● **Task**
Go through the entries below and print, exactly, the lines starting at the one with "(w, Ret (p, Some" and ending at the one with "else (w, false).", keeping both ends and no others.

• • • • • • •

(* ===== verification/VirtioMmioNet.v ===== *)
(** * The VirtIO network driver of the ARM target ([kernel/src/virtio_mmio_net.rs])

    The protocol of [VirtioNet.v] over the memory-mapped transport: a scan of the
    slots of the emulated board, 32-bit registers at fixed offsets, and an
    acknowledgement of the interrupts at the start of each call.  The queues and
    their pages are declared a second time in this file of the source; the model
    uses those of [VirtioNet.v].  [VirtioMmioNetOk.v] has the theorems. *)

From S2P Require Import Prelude Ports Pci VirtioBlk VirtioNet.

Definition MM_MAGIC : Z := 0x000.
Definition MM_VERSION : Z := 0x004.
Definition MM_DEVICE_ID : Z := 0x008.
Definition MM_VENDOR_ID : Z := 0x00c.
Definition MM_DEVICE_FEATURES : Z := 0x010.
Definition MM_DEVICE_FEATURES_SEL : Z := 0x014.
Definition MM_DRIVER_FEATURES : Z := 0x020.
Definition MM_DRIVER_FEATURES_SEL : Z := 0x024.
Definition MM_QUEUE_SEL : Z := 0x030.
Definition MM_QUEUE_NUM_MAX : Z := 0x034.
Definition MM_QUEUE_NUM : Z := 0x038.
Definition MM_QUEUE_READY : Z := 0x044.
Definition MM_QUEUE_NOTIFY : Z := 0x050.
Definition MM_INTERRUPT_STATUS : Z := 0x060.
Definition MM_INTERRUPT_ACK : Z := 0x064.
Definition MM_STATUS : Z := 0x070.
Definition MM_QUEUE_DESC_LOW : Z := 0x080.
Definition MM_QUEUE_DESC_HIGH : Z := 0x084.
Definition MM_QUEUE_DRIVER_LOW : Z := 0x090.
Definition MM_QUEUE_DRIVER_HIGH : Z := 0x094.
Definition MM_QUEUE_DEVICE_LOW : Z := 0x0a0.
Definition MM_QUEUE_DEVICE_HIGH : Z := 0x0a4.
Definition MM_CONFIG0 : Z := 0x100.
Definition VIRTIO_VENDOR_PCI : Z := 0x1af4.
Definition VIRTIO_VENDOR_QEMU_MMIO : Z := 0x554d4551.
Definition MAGIC : Z := 0x74726976.

Definition mmio_vendor_ok (v : Z) : bool :=
  bool_decide (v = VIRTIO_VENDOR_PCI \/ v = VIRTIO_VENDOR_QEMU_MMIO).

Record VirtioMmioNet := {
  base : Z;
  rx_mask : Z;
  tx_mask : Z;
  mac : bytes;
  rx_packets : Z;
  rx_last_used : Z;
  tx_last_used : Z;
  tx_inflight : bool;
}.
#[export] Instance VirtioMmioNet_eta : Settable VirtioMmioNet := fun n =>
  Build_VirtioMmioNet n.(base) n.(rx_mask) n.(tx_mask) n.(mac) n.(rx_packets) n.(rx_last_used)
    n.(tx_last_used) n.(tx_inflight).

Section driver.
Context {W : Type} `{NetMachine W}.

Definition status_write (b v : Z) (w : W) : W := mm_w32 (b + MM_STATUS) v w.
Definition status_read (b : Z) (w : W) : W * Z := mm_r32 (b + MM_STATUS) w.
Definition notify_queue (b q : Z) (w : W) : W := mm_w32 (b + MM_QUEUE_NOTIFY) q w.
Definition ack_interrupts (b : Z) (w : W) : W :=
  let '(w, st) := mm_r32 (b + MM_INTERRUPT_STATUS) w in mm_w32 (b + MM_INTERRUPT_ACK) st w.

(** ** Start-up *)

Definition negotiate (b : Z) (w : W) : W * bool :=
  let w := mm_w32 (b + MM_STATUS) 0 (ack_interrupts b w) in
  let w := status_write b STATUS_ACK w in
  let w := status_write b (Z.lor STATUS_ACK STATUS_DRIVER) w in
  let w := mm_w32 (b + MM_DEVICE_FEATURES_SEL) 1 w in
  let '(w, dev_f1) := mm_r32 (b + MM_DEVICE_FEATURES) w in
  let w := mm_w32 (b + MM_DRIVER_FEATURES_SEL) 1 w in
  let w := mm_w32 (b + MM_DRIVER_FEATURES) (Z.land dev_f1 1) w in
  let w := mm_w32 (b + MM_DEVICE_FEATURES_SEL) 0 w in
  let '(w, dev_f0) := mm_r32 (b + MM_DEVICE_FEATURES) w in
  let w := mm_w32 (b + MM_DRIVER_FEATURES_SEL) 0 w in
  let w := mm_w32 (b + MM_DRIVER_FEATURES) (Z.land dev_f0 (Z.shiftl 1 5)) w in
  let w := status_write b (Z.lor (Z.lor STATUS_ACK STATUS_DRIVER) STATUS_FEATURES_OK) w in
  let '(w, st) := status_read b w in
  (w, bool_decide (Z.land st STATUS_FEATURES_OK <> 0)).

(** The length of a queue: the device's, if it is usable, and at most ours. *)
Definition queue_length (b q : Z) (ours : nat) (w : W) : W * option Z :=
  let w := mm_w32 (b + MM_QUEUE_SEL) q w in
  let '(w, qmax) := mm_r32 (b + MM_QUEUE_NUM_MAX) w in
  (w, if decide (qmax < 2 \/ is_power_of_two qmax = false) then None
      else Some (Z.min (Z.of_nat ours) qmax)).

(** The registers of the selected queue. *)
Definition program_queue (b len p_desc p_avail p_used : Z) (w : W) : W :=
  let w := mm_w32 (b + MM_QUEUE_NUM) len w in
  let w := mm_w32 (b + MM_QUEUE_DESC_LOW) (wrap32 p_desc) w in
  let w := mm_w32 (b + MM_QUEUE_DESC_HIGH) (wrap32 (Z.shiftr p_desc 32)) w in
  let w := mm_w32 (b + MM_QUEUE_DRIVER_LOW) (wrap32 p_avail) w in
  let w := mm_w32 (b + MM_QUEUE_DRIVER_HIGH) (wrap32 (Z.shiftr p_avail 32)) w in
  let w := mm_w32 (b + MM_QUEUE_DEVICE_LOW) (wrap32 p_used) w in
  let w := mm_w32 (b + MM_QUEUE_DEVICE_HIGH) (wrap32 (Z.shiftr p_used 32)) w in
  mm_w32 (b + MM_QUEUE_READY) 1 w.

Definition init_at (b : Z) (p : NetPages) (w : W) : W * rust (NetPages * option VirtioMmioNet) :=
  let '(w, ok) := negotiate b w in
  if ok : bool then
    let '(w, rx_use) := queue_length b 0 RX_QSZ w in
    match rx_use, init_rx None (RXQ p) with
    | None, _ => (w, Ret (p, None))
    | Some _, Panic => (w, Panic)
    | Some rx_use, Ret rxq =>
        let p := p <| RXQ := rxq |> in
        let w := mm_w32 (b + MM_QUEUE_SEL) 0 w in
        let w := program_queue b rx_use RXQ_at (RXQ_at + rx_off_avail) (RXQ_at + rx_off_used) w in
        let '(w, tx_use) := queue_length b 1 TX_QSZ w in
        match tx_use, init_tx (TXQ p) with
        | None, _ => (w, Ret (p, None))
        | Some _, Panic => (w, Panic)
        | Some tx_use, Ret txq =>
            let p := p <| TXQ := txq |> in
            let w := program_queue b tx_use TXQ_at (TXQ_at + tx_off_avail) (TXQ_at + tx_off_used) w in
            let w := status_write b
              (Z.lor (Z.lor (Z.lor STATUS_ACK STATUS_DRIVER) STATUS_FEATURES_OK) STATUS_DRIVER_OK) w in
            let '(w, m) := read_mac (b + MM_CONFIG0) (seqZ 0 6) (notify_queue b 0 w) in
            (w, Ret (p, Some {|
              base := b; rx_mask := rx_use - 1; tx_mask := tx_use - 1; mac := m; rx_packets := 0;
              rx_last_used := 0; tx_last_used := 0; tx_inflight := false |}))
        end
    end
  else (w, Ret (p, None)).

(** Whether there is a network device in a slot; [&&] reads only as far as it must. *)
Definition slot_matches (b : Z) (w : W) : W * bool :=
  let '(w, ver) := mm_r32 (b + MM_VERSION) w in
  let '(w, magic) := mm_r32 (b + MM_MAGIC) w in
  if decide (magic = MAGIC /\ (ver = 1 \/ ver = 2)) then
    let '(w, id) := mm_r32 (b + MM_DEVICE_ID) w in
    if decide (id = 1) then
      let '(w, vendor) := mm_r32 (b + MM_VENDOR_ID) w in (w, mmio_vendor_ok vendor)
    else (w, false)
  else (w, false).

Fixpoint scan (slots : list Z) (p : NetPages) (w : W) : W * rust (NetPages * option VirtioMmioNet) :=
  match slots with
  | [] => (w, Ret (p, None))
  | b :: slots =>
      let '(w, found) := slot_matches b w in
      if found : bool then init_at b p w else scan slots p w
  end.

(** [SCAN0] to [SCAN1], by [STEP]. *)
Definition slots : list Z := map (fun i => 0x0a000000 + 0x200 * i) (seqZ 0 128).
Definition probe : NetPages -> W -> W * rust (NetPages * option VirtioMmioNet) := scan slots.

(** ** Reception *)

Definition requeue_rx_only (n : VirtioMmioNet) (w : W) (p : NetPages) : W * rust NetPages :=
  match
    d0 ← rd (desc (RXQ p)) 0;
    ds ← wr (desc (RXQ p)) 0 (rx_desc None (d_next d0));
    push_avail (rx_mask n) ((RXQ p) <| desc := ds |>)
  with
  | Panic => (w, Panic)
  | Ret q => (notify_queue (base n) 0 w, Ret (p <| RXQ := q |>))
  end.

Definition requeue (n : VirtioMmioNet) (r : option nat) (out : bytes) (w : W) (p : NetPages) :
    W * rust (VirtioMmioNet * NetPages * option nat * bytes) :=
  let '(w, q) := requeue_rx_only n w p in
  (w, p ← q; Ret (n, p, r, out)).

Definition poll_rx_packet (n : VirtioMmioNet) (out : bytes) (w : W) (p : NetPages) :
    W * rust (VirtioMmioNet * NetPages * option nat * bytes) :=
  let '(w, p) := net_spin (ack_interrupts (base n) w) p in
  let q := RXQ p in
  if decide (rx_last_used n = used_idx q) then (w, Ret (n, p, None, out))
  else
    match rd (used_ring q) (Z.to_nat (Z.land (rx_last_used n) (rx_mask n))) with
    | Panic => (w, Panic)
    | Ret (_, len) =>
        let total := Z.to_nat len in
        let n := n <| rx_last_used := wrap16 (rx_last_used n + 1) |>
                   <| rx_packets := wrap64 (rx_packets n + 1) |> in
        if decide (total = 0 \/ RX_BUFFER_BYTES < total)%nat then requeue n None out w p
        else
          match
            pkt ← sub (buf q) 0 total;
            let hdr := virtio_net_hdr_len pkt in
            let body := (total - hdr)%nat in
            if decide (body = 0 \/ length out < body)%nat then Ret (None, out)
            else
              src ← sub (buf q) hdr total;
              out ← copy_at out 0 src;
              Ret (Some body, out)
          with
          | Panic => (w, Panic)
          | Ret (r, out) => requeue n r out w p
          end
    end.

(** ** Transmission *)

Definition wait_tx (n : VirtioMmioNet) (w : W) (p : NetPages) : VirtioMmioNet * W * NetPages * bool :=
  match for_upto (tx_round (tx_last_used n)) 500000 (w, p) with
  | inr (w, p) => (n <| tx_last_used := used_idx (TXQ p) |> <| tx_inflight := false |>, w, p, true)
  | inl (w, p) => (n, w, p, false)
  end.

Definition fill_tx (n : VirtioMmioNet) (pkt : bytes) (q : VirtQ) : rust VirtQ :=
  b ← copy_at (buf q) 0 pkt;
  ds ← wr (desc q) 0 {| d_addr := TXQ_at + tx_off_buf; d_len := Z.of_nat (length pkt);
    d_flags := 0; d_next := 0 |};
  push_avail (tx_mask n) (q <| buf := b |> <| desc := ds |>).

Definition transmit (n : VirtioMmioNet) (pkt : bytes) (w : W) (p : NetPages) :
    W * rust (VirtioMmioNet * NetPages * bool) :=
  let w := ack_interrupts (base n) w in
  let '(n, w, p, _) := if tx_inflight n then wait_tx n w p else (n, w, p, false) in
  if decide (length pkt = 0 \/ TX_BUFFER_BYTES < length pkt)%nat then (w, Ret (n, p, false))
  else
    match fill_tx n pkt (TXQ p) with
    | Panic => (w, Panic)
    | Ret q =>
        let n := n <| tx_inflight := true |> in
        let '(n, w, p, ok) := wait_tx n (notify_queue (base n) 1 w) (p <| TXQ := q |>) in
        (w, Ret (n <| tx_inflight := false |>, p, ok))
    end.
End driver.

• • • • • • •

● **Written reply**
            (w, Ret (p, Some {|
              base := b; rx_mask := rx_use - 1; tx_mask := tx_use - 1; mac := m; rx_packets := 0;
              rx_last_used := 0; tx_last_used := 0; tx_inflight := false |}))
        end
    end
  else (w, Ret (p, None)).

(** Whether there is a network device in a slot; [&&] reads only as far as it must. *)
Definition slot_matches (b : Z) (w : W) : W * bool :=
  let '(w, ver) := mm_r32 (b + MM_VERSION) w in
  let '(w, magic) := mm_r32 (b + MM_MAGIC) w in
  if decide (magic = MAGIC /\ (ver = 1 \/ ver = 2)) then
    let '(w, id) := mm_r32 (b + MM_DEVICE_ID) w in
    if decide (id = 1) then
      let '(w, vendor) := mm_r32 (b + MM_VENDOR_ID) w in (w, mmio_vendor_ok vendor)
    else (w, false)
  else (w, false).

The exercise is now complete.